◆ WHAT TO WORK ON
From the entries provided below, copy each line that contains the word "else".
-------- DATASET CONTENT --------
(** What the arrival of a request does to the counter of [videoId]: a
    turn for the video is turned away with 429 and changes nothing when
    the counter has reached the limit, and else adds one; any other
    request leaves the counter as it is.  What is left of the handler
    never touches the counter again. *)
Lemma arrive_count (req : Request) (w : World) :
  let n := memoryService.getQuestionCount videoId (memory w) in
  res_safe (same_count videoId) any_call any_reply (router req w).2
  ∧ (turn_video req ≠ Some videoId → same_count videoId w (router req w).1)
  ∧ (turn_video req = Some videoId →
     if bool_decide (MAX_QUESTIONS_PER_VIDEO ≤ n)%nat then
       router req w = (w, Ret (sendError 429 quota_message NoDetails))
     else
       memoryService.getQuestionCount videoId (memory (router req w).1) = S n
       ∧ ∀ response,
           (router req w).2 = Ret response → status response ≠ 429%nat).
Proof.
  intros n.
  assert (∀ m : M Response, m_safe (same_count videoId) any_call any_reply m →
          res_safe (same_count videoId) any_call any_reply (m w).2
          ∧ same_count videoId w (m w).1) as Hsafe.
  { intros m Hm. specialize (Hm w). destruct (m w). simpl. tauto. }
  destruct req as [body|jobId|body|body|body|body|body|body|agentId|body];
    simpl turn_video; simpl router.
  1-5,7,9-10:
    (split; [|split; [intros _|done]]; apply Hsafe;
     first [ apply prepare_context_count | apply job_status_count
           | apply instant_context_count | apply clone_voice_count
           | apply get_context_window_count | apply create_agent_count
           | apply streaming_url_count | apply speak_count ]).
  - unfold build_conversation, try_catch.
    destruct (buildConversationSchema body)
      as [errors|[[[[v o] sp] c] q]]; cbn.
    { done. }
    destruct (decide (v = videoId)) as [->|Hne].
    + fold n.
      destruct (bool_decide (MAX_QUESTIONS_PER_VIDEO ≤ n)%nat) eqn:E; cbn.
      * done.
      * split; [done|]. split; [done|]. intros _. split.
        -- apply count_incrementQuestionCount.
        -- intros response [= <-]. done.
    + split; [by destruct (bool_decide _)|]. split; [|congruence]. intros _.
      destruct (bool_decide _); cbn; [done|].
      unfold same_count. cbn. by apply count_incrementQuestionCount_ne.
  - unfold stream_conversation, try_catch.
    destruct (streamConversationSchema body) as [errors|[v text]]; cbn.
    { done. }
    assert (∀ w0, res_safe (same_count videoId) any_call any_reply
              (let (w', r) :=
                 match as_truthy (memoryService.getAgentId v
                         (memoryService.incrementQuestionCount v (memory w)))
                 with
                 | Some agentId =>
                     response <- await (StreamConversation agentId text) ;;
                     ret (json (RelayResponse response))
                 | None =>
                     ret (sendError 404
                            "Agent not found. Please create agent first."
                            NoDetails)
                 end w0 in
               catch_res r
                 (λ error, ret (sendError 500 "Failed to stream conversation"
                                  (Detail (error_message error)))) w').2)
      as Hlater.
    { intros w0. destruct (as_truthy _); cbn; [|done]. split; [done|].
      intros [x|e] _ w1; cbn; done. }
    destruct (decide (v = videoId)) as [->|Hne].
    + fold n.
      destruct (bool_decide (MAX_QUESTIONS_PER_VIDEO ≤ n)%nat) eqn:E; cbn.
      * done.
      * split; [apply Hlater|]. split; [done|]. intros _. split.
        -- destruct (as_truthy _); cbn; apply count_incrementQuestionCount.
        -- destruct (as_truthy _); cbn; [done|]. intros response [= <-]. done.
    + split; [destruct (bool_decide _); [done|apply Hlater]|].
      split; [|congruence]. intros _.
      destruct (bool_decide _); cbn; [done|].
      unfold same_count. destruct (as_truthy _); cbn;
        by apply count_incrementQuestionCount_ne.
Qed.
--------
◆ EXERCISE OUTPUT
    the counter has reached the limit, and else adds one; any other
     else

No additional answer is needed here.